#### Input material ####

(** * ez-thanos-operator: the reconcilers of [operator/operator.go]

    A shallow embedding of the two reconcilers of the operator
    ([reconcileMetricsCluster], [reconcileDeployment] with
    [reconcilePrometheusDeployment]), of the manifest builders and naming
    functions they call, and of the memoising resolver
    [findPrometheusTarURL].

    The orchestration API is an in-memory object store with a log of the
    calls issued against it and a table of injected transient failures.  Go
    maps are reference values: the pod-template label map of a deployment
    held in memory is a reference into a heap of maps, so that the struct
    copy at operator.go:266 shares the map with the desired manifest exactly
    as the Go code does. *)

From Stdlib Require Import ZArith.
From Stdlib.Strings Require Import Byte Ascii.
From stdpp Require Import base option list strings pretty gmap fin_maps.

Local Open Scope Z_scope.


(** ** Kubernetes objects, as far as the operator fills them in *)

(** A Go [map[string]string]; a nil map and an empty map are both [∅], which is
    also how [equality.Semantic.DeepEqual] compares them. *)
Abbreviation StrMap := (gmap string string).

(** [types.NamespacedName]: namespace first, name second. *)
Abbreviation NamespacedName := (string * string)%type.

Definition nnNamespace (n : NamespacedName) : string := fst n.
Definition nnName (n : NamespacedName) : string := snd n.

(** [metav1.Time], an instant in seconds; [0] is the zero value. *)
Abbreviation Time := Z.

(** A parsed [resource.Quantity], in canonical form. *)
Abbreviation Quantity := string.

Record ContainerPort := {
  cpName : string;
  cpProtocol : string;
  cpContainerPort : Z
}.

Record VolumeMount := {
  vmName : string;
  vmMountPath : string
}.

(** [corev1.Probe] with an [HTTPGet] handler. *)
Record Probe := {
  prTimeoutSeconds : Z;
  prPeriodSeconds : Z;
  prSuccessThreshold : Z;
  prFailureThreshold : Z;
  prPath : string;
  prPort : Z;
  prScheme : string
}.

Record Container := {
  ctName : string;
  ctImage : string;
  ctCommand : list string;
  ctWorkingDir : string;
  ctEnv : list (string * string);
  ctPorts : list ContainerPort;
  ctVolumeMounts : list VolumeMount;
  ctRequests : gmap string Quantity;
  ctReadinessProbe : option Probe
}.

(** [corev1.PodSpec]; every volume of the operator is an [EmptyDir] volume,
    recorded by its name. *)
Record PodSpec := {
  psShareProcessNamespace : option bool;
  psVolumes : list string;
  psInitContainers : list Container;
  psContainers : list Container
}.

####
#### Input material ####

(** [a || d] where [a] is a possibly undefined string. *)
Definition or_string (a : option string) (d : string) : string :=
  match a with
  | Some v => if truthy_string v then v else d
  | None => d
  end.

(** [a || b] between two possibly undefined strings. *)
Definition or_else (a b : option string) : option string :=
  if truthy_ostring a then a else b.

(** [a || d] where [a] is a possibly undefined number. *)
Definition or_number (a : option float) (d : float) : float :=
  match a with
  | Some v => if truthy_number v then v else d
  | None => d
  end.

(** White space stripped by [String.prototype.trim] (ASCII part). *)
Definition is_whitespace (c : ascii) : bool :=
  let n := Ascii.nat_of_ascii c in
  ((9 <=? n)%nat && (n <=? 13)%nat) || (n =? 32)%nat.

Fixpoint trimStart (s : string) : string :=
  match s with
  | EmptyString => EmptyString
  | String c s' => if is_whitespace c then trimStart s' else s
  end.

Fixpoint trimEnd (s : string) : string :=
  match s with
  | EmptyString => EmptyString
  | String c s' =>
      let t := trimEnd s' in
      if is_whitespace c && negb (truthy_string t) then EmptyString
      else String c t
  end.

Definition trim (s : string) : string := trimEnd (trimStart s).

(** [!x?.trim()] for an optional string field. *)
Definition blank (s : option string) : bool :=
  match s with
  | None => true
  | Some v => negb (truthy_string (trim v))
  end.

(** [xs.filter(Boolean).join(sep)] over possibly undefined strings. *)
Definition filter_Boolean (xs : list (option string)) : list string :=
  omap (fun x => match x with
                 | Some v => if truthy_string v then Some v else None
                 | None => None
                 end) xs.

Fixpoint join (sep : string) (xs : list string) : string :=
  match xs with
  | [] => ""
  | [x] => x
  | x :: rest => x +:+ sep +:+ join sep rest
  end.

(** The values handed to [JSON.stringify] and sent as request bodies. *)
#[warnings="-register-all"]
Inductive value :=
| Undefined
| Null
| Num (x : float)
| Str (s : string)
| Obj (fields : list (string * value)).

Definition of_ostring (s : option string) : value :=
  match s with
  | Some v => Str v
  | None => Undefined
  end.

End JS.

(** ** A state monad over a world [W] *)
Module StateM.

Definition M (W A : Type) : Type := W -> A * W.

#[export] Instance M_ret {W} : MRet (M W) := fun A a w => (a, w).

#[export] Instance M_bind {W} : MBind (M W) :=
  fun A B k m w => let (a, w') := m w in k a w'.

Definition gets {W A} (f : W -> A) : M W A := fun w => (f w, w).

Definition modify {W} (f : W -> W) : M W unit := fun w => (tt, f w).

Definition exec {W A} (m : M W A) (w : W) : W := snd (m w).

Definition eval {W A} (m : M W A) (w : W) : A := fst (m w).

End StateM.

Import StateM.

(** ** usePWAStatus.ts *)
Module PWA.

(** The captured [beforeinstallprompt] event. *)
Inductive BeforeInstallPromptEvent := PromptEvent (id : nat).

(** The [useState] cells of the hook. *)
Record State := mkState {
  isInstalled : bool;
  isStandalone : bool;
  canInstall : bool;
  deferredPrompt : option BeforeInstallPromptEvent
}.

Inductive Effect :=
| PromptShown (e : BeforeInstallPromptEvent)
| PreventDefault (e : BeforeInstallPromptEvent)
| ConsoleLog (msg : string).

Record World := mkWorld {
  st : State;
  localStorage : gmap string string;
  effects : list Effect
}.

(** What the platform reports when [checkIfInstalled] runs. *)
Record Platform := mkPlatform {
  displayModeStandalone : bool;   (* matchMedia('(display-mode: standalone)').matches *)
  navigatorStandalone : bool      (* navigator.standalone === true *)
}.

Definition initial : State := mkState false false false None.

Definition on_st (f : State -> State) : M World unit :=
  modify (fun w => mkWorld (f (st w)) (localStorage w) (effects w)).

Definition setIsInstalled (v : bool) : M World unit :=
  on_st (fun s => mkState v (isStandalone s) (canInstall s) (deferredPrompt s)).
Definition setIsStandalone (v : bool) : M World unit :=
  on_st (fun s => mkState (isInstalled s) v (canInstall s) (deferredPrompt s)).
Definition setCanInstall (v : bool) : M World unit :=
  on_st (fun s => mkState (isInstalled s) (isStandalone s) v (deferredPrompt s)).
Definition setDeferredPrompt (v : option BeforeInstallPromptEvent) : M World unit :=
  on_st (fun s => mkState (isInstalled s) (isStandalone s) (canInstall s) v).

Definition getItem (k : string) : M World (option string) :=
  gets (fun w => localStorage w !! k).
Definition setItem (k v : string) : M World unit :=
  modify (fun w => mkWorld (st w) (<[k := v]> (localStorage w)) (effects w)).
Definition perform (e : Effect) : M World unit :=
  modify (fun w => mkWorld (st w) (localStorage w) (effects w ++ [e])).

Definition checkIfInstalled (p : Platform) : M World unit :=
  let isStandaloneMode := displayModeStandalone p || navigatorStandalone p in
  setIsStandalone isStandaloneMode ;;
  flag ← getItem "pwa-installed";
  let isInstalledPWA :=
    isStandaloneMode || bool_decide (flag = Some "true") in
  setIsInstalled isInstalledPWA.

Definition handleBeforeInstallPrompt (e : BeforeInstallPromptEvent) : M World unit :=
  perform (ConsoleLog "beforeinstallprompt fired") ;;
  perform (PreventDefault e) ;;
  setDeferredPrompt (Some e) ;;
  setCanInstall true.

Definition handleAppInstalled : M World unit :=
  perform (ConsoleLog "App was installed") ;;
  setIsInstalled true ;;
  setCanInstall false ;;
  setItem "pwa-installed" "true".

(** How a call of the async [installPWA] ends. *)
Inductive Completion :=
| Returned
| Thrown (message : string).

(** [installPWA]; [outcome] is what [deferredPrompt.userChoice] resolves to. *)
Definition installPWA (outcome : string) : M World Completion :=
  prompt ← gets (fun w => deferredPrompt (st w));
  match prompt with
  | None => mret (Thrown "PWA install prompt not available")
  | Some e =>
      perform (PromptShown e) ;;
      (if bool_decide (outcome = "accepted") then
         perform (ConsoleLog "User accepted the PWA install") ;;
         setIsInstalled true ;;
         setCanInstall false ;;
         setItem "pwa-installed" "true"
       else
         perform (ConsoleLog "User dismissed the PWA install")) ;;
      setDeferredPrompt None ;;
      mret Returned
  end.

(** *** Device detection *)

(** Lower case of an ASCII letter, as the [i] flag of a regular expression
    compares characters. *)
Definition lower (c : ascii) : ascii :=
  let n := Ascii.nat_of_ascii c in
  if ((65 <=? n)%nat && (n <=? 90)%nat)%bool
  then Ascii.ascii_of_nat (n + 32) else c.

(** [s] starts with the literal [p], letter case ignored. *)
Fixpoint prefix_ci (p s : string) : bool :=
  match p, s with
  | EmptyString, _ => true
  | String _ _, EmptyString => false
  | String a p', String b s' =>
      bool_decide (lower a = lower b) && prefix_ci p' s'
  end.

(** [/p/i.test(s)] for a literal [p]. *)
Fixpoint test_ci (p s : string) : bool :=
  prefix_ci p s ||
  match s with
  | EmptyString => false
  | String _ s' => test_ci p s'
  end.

####

◆ What the task requires ◆
Reproducing the whole listing above is not the task. Copy exactly only the lines from the one with "Definition blank (s" to the one with "(** [xs.filter(Boolean).join(sep)] over", both kept.

◆ Answer for this exercise ◆
Definition blank (s : option string) : bool :=
  match s with
  | None => true
  | Some v => negb (truthy_string (trim v))
  end.

(** [xs.filter(Boolean).join(sep)] over possibly undefined strings. *)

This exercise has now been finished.